Amпiotic baпd syпdrome associated with extremely severe atypical clefts of the orofacial regioп

Although not frequently occurring, amniotic band syndrome (ABS) can have severe and life-threatening consequences, requiring immediate attention. This case report presents an extreme case of ABS where the neonate’s head was tightly encircled by the amniotic band, leading to severe deformity. The band resulted in a bilateral Tessier 7 cleft, making this case the most severe type of ABS reported in the literature to date.

Introduction

Amniotic band syndrome (ABS) is an unusual and poorly understood congenital anomaly which might be the cause of multiple fetal anomalies [1]. ABS can trap any part of the fetus during intrauterine life causing various birth defects.

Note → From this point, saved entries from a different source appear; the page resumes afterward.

(* ===== verification/OrderFacts.v ===== *)
(** What placing an order and filling a cart leave in the database. *)

From stdpp Require Import base strings gmap list relations.
From Stdlib Require Import ZArith Lia Ascii.
From S2P Require Import Prelude Errors PyLib Calendar Entities Models Events Session SessionFacts.
From S2P Require Import Access Journal Ports Payments PayFacts DbFacts Billing.
From S2P Require Import Webhooks WebhookFacts Intake Jobs Notices Commerce CommerceFacts Frames.

Open Scope Z_scope.

(** ** Prices *)

Lemma new_money_inv a c m : new_money a c = Ok m -> m = mkMoney a c /\ 0 <= a /\ str_empty c = false.
Proof.
  unfold new_money. destruct (Z.ltb_spec a 0); [done|].
  destruct (negb (Nat.eqb (String.length c) 3)) eqn:El; [done|].
  destruct (_ || _); [done|]. intros [= <-]. split; [done|]. split; [done|].
  apply bool_decide_eq_false. intros ->. done.
Qed.

(** A line priced from an active product of the shop. *)
Definition priced_at (d : Db) (tenant : uuid) (x : priced_line) : Prop :=
  let '(product, quantity, price) := x in
  exists j p, c_products (d_commerce d) !! j = Some p /\ pr_id p = product /\
    pr_tenant_id p = tenant /\ pr_status p = ProdActive /\
    price = mkMoney (pr_price_amount p) (pr_currency p) /\ 0 <= pr_price_amount p.

Lemma sale_info_inv ps i s m s' :
  get_sale_info ps i s = (Ok m, s') ->
  s' = s /\ (forall q, priced_at (db s) (prs_tenant ps) (i, q, m)) /\ str_empty (m_currency m) = false.
Proof.
  intros E. unfold get_sale_info in E. apply bind_inv_Ok in E as (p & s1 & Hg & E).
  unfold repo_get_or_raise in Hg. apply bind_inv_Ok in Hg as (o & s2 & Hg & Hr).
  destruct o as [q|]; [|done]. unfold ret in Hr. injection Hr as -> <-.
  apply repo_get_inv in Hg as (-> & [j Hj] & Hid & Ht).
  destruct (bool_decide_reflect (pr_status p = ProdActive)) as [Ha|]; [|done]. simpl in E.
  unfold lift_res in E. injection E as E <-. apply new_money_inv in E as (-> & Hp & Hc).
  split; [done|]. split; [|done]. intros q. by exists j, p.
Qed.

Fixpoint lines_total (l : list priced_line) : Z :=
  match l with [] => 0 | (_, q, m) :: l' => m_amount m * q + lines_total l' end.

Lemma lines_total_app l1 l2 : lines_total (l1 ++ l2) = lines_total l1 + lines_total l2.
Proof. induction l1 as [|[[p q] m] l IH]; simpl; [done|]. rewrite IH. lia. Qed.

Definition line_of (x : priced_line) : OrderLineIn := let '(p, q, _) := x in mkLine p q.

Lemma price_lines_inv ps lines p0 t0 c0 s p1 t1 c1 s' :
  fold_m lines (p0, t0, c0) (price_line ps) s = (Ok (p1, t1, c1), s') ->
  s' = s /\ exists l, p1 = p0 ++ l /\ line_of <$> l = lines /\ t1 = t0 + lines_total l /\
    Forall (priced_at (db s) (prs_tenant ps)) l /\ Forall (fun x => m_currency x.2 = c1) l /\
    (str_empty c0 = false -> c1 = c0) /\ (l = [] -> c1 = c0).
Proof.
  revert p0 t0 c0 s. induction lines as [|[pid q] lines IH]; intros p0 t0 c0 s E.
  { unfold fold_m, ret in E. simplify_eq. split; [done|]. exists []. rewrite app_nil_r. simpl.
    repeat split; auto; lia. }
  cbn [fold_m] in E. apply bind_inv_Ok in E as ([[p2 t2] c2] & s1 & Hl & E).
  unfold price_line in Hl. apply bind_inv_Ok in Hl as (m & s2 & Hi & Hl).
  apply sale_info_inv in Hi as (-> & Hp & Hm).
  apply bind_inv_Ok in Hl as (c & s3 & Hc & Hl). unfold ret in Hl.
  assert (Hcur : s3 = s /\ c = m_currency m /\ (str_empty c0 = false -> c = c0)).
  { destruct (str_empty c0); [unfold ret in Hc; by simplify_eq|].
    destruct (bool_decide_reflect (c0 = m_currency m)) as [Heq|]; [|done].
    simpl in Hc. unfold ret in Hc. injection Hc as <- <-. auto. }
  destruct Hcur as (-> & -> & Hc0). injection Hl as <- <- <- <-. simpl in E.
  apply IH in E as (-> & l & -> & Hlines & -> & Hpr & Hcs & Hc1 & _).
  specialize (Hc1 Hm). subst c1.
  split; [done|]. exists ((pid, q, m) :: l). rewrite <- app_assoc.
  split; [done|]. split; [rewrite fmap_cons; by rewrite Hlines|]. split; [cbn [lines_total]; lia|].
  split; [constructor; [apply Hp|done]|]. split; [by constructor|]. split; [done|done].
Qed.

(** ** Placing an order *)

(** A block that leaves the orders alone. *)
Lemma carry {A} (m : SM A) s a s' :
  m s = (Ok a, s') -> no_rivals (env s) ->
  steps (evo (same orders_of)) m -> steps (evo keyed_evo) m ->
  no_rivals (env s') /\ orders_of (db s') = orders_of (db s) /\ (keyed (db s) -> keyed (db s')).
Proof.
  intros E Hr Ho Hk. destruct (Ho s) as (He & Hd & _), (Hk s) as (_ & Hd' & _).
  rewrite E in *. simpl in *. split; [by rewrite He|]. split.
  - by apply Hd, no_rivals_same.
  - apply Hd'. intros k d. rewrite Hr. reflexivity.
Qed.

#[local] Instance frame_items : Ignores (same orders_of) OrderItem.
Proof. done. Qed.
#[local] Instance frame_pays : Ignores (same orders_of) Payment.
Proof. done. Qed.
(** ** The endpoint of a request *)

(** The path and the permission of a request of files, admin screens, saas or crm. *)
Definition feature_endpoint (r : feature_request) : string * string * string :=
  match r with
  | PostFile _ => ("POST", "/api/files", FILE_UPLOAD)
  | GetFileMeta _ => ("GET", "/api/files/{file_id}/meta", FILE_READ)
  | GetFile _ => ("GET", "/api/files/{file_id}", FILE_READ)
  | DeleteFile _ => ("DELETE", "/api/files/{file_id}", FILE_DELETE)
  | AttachImage _ _ _ _ => ("POST", "/api/commerce/product-images", PRODUCT_IMAGE_MANAGE)
  | ListImages _ => ("GET", "/api/commerce/product-images", PRODUCT_IMAGE_READ)
  | GetImageContent _ _ => ("GET", "/api/commerce/product-images/{image_id}/content", PRODUCT_IMAGE_READ)
  | RemoveImage _ => ("DELETE", "/api/commerce/product-images/{image_id}", PRODUCT_IMAGE_MANAGE)
  | ListScreens => ("GET", "/api/admin/screens", SCREEN_READ)
  | SearchAudit _ _ _ => ("GET", "/api/admin/audit", RECORD_READ)
  | ListOrders _ _ => ("GET", "/api/admin/orders", ORDER_READ)
  | MyEntitlements => ("GET", "/api/saas/entitlements/me", ENTITLEMENT_READ)
  | MyUsage _ _ => ("GET", "/api/saas/usage/me", USAGE_READ)
  | MyProgress => ("GET", "/api/saas/onboarding/me", ONBOARDING_READ)
  | CompleteStep _ => ("POST", "/api/saas/onboarding/steps/{step_key}/complete", ONBOARDING_UPDATE)
  | ListCompanies _ _ => ("GET", "/api/crm/companies", COMPANY_READ)
  | CreateCompany _ => ("POST", "/api/crm/companies", COMPANY_CREATE)
  | GetCompany _ => ("GET", "/api/crm/companies/{company_id}", COMPANY_READ)
  | UpdateCompany _ _ => ("PATCH", "/api/crm/companies/{company_id}", COMPANY_UPDATE)
  | DeleteCompany _ => ("DELETE", "/api/crm/companies/{company_id}", COMPANY_DELETE)
  | ListContacts _ _ _ => ("GET", "/api/crm/contacts", CONTACT_READ)
  | CreateContact _ => ("POST", "/api/crm/contacts", CONTACT_CREATE)
  | GetContact _ => ("GET", "/api/crm/contacts/{contact_id}", CONTACT_READ)
  | UpdateContact _ _ => ("PATCH", "/api/crm/contacts/{contact_id}", CONTACT_UPDATE)
  | DeleteContact _ => ("DELETE", "/api/crm/contacts/{contact_id}", CONTACT_DELETE)
  | ListDeals _ _ _ _ _ => ("GET", "/api/crm/deals", DEAL_READ)
  | CreateDeal _ => ("POST", "/api/crm/deals", DEAL_CREATE)
  | GetDeal _ => ("GET", "/api/crm/deals/{deal_id}", DEAL_READ)
  | UpdateDeal _ _ => ("PATCH", "/api/crm/deals/{deal_id}", DEAL_UPDATE)
  | DeleteDeal _ => ("DELETE", "/api/crm/deals/{deal_id}", DEAL_DELETE)
  | ListActivities _ _ _ => ("GET", "/api/crm/activities", ACTIVITY_READ)
  | CreateActivity _ => ("POST", "/api/crm/activities", ACTIVITY_CREATE)
  | GetActivity _ => ("GET", "/api/crm/activities/{activity_id}", ACTIVITY_READ)
  | UpdateActivity _ _ => ("PATCH", "/api/crm/activities/{activity_id}", ACTIVITY_UPDATE)
  | CompleteActivity _ => ("POST", "/api/crm/activities/{activity_id}/complete", ACTIVITY_UPDATE)
  | ReopenActivity _ => ("POST", "/api/crm/activities/{activity_id}/reopen", ACTIVITY_UPDATE)
  | DeleteActivity _ => ("DELETE", "/api/crm/activities/{activity_id}", ACTIVITY_DELETE)
  end.

Definition permitted (method path code : string) : Route := mkRoute method path (Some (MPermission code)).
Definition open_to_users (method path : string) : Route := mkRoute method path (Some MAuthenticated).
Definition open_to_all (method path : string) : Route := mkRoute method path (Some MPublic).
(** C25: A deletion reaches the links: once a contact, a company or a deal of a
    tenant has been deleted and announced, the subscribers of deals and of
    activities both end well, and afterwards no deal or activity of that tenant
    names it. *)
Theorem announced_deletion_clears_links k t i e s :
  no_rivals (env s) -> keyed (committed s) -> okd (committed s) ->
  valid_uuid i -> announces_deletion k t i e ->
  let '(r1, s1) := with_uow (deals_subscriber k e) s in
  let '(r2, s2) := with_uow (activities_subscriber k e) s1 in
  r1 = Ok tt /\ r2 = Ok tt /\ ~ linked (committed s2) k t i.
Proof.
  intros Hn Hk Hok Hi He.
  assert (Hb : steps (evo keyed_evo) (deals_subscriber k e))
    by exact (evo_crm_body [] [] ∅ None keyed_evo (handler_ctx e) (ClearDeals k e)).
  destruct (with_uow_evo keyed_evo _ s Hb) as [Hkey _]; [intros n d; by rewrite Hn|].
  destruct (deals_cleared k t i e He Hi (uow_enter s)) as (s1 & E1 & A1 & O1 & L1); [done..|apply Hk|].
  destruct (with_uow_run _ _ _ _ E1 A1 O1) as [R1 C1].
  destruct (with_uow (deals_subscriber k e) s) as [r1 s1']. simpl in *.
  destruct (activities_cleared k t i e He Hi (uow_enter s1')) as (s2 & E2 & A2 & O2 & D2 & L2);
    [done|simpl; by rewrite C1|by apply Hkey|].
  destruct (with_uow_run _ _ _ _ E2 A2 O2) as [R2 C2].
  destruct (with_uow (activities_subscriber k e) s1') as [r2 s2']. simpl in *.
  split; [done|]. split; [done|]. rewrite C2. intros [H|H]; [|done]. apply L1.
  unfold deal_linked in *. by rewrite D2, C1 in H.
Qed.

These range from minor constriction rings to the extremities to severe anomalies that may be incompatible with life [2]. The incidence of this anomaly is not precisely known, but there are reports suggesting that it occurs between 1 in 1200 and 1 in 15,000 live births [3]. The deformity associated with ABS depends on the area it involves. If it involves the orofacial region, atypical clefts of all types may occur, also affecting the eyes, nose, and ears. According to Seeds et al. [3], fetal malformations associated with this anomaly are grouped into three main categories: limb defects, craniofacial defects, and visceral defects. Additionally, a combination of anomalies may exist, similar to what we have seen in our case. The limb abnormalities include constriction rings, amputations, pseudo syndactyly, abnormal dermatoglyphs, and clubbed feet. The craniofacial abnormalities associated with ABS include anencephaly, encephalocele, cleft lip and palate, nasal deformities, asymmetrical microphthalmia, and abnormal calcification of the skull. Omphalocele and gastroschisis are the most common visceral abnormalities. In our practice, we have seen patients with different malformations associated with ABS; here, we demonstrate one specific case with unusual presentations. We believe this case report will contribute to the existing knowledge in the etiopathology of the anomaly. This case report is part of a bigger study entitled The Role of Genetics and Environmental Factors in the Etiology of Orofacial Clefts in the Ethiopian Population for which ethical approval was obtained from the Institutional Review Board at the Addis Ababa University College of Health Sciences (IRB approval number: 003/10/surg) and renewed yearly. In addition, written informed consent was obtained from the parents.

Case report

This case report is of a female neonate born at term; the second child in four pregnancies (one previous still birth, a missed abortion, and one healthy child) in a healthy 28-year-old mother. There was no history of trauma or drug intake during pregnancy. History of malformations in the family and consanguinity were both absent. The mother received regular antenatal care and had favorable course until term labor. As part of the antenatal care, ultrasound examination was performed at different stages of the pregnancy, which did not reveal any fetal malformations. Delivery occurred at 41 weeks and 2 days gestational age by cesarean section following the indication of prolonged active first stage of labor and a previous cesarean section scar. The outcome of the pregnancy was a female neonate with a birth weight of 3120 g and Apgar scores of 8 in the first minute and 9 after 5 min. During delivery, the fetal chorionic membrane encircled the head above the ear going through the mouth as seen in Fig. 1. It was detached from the neonate after clamping and ligation.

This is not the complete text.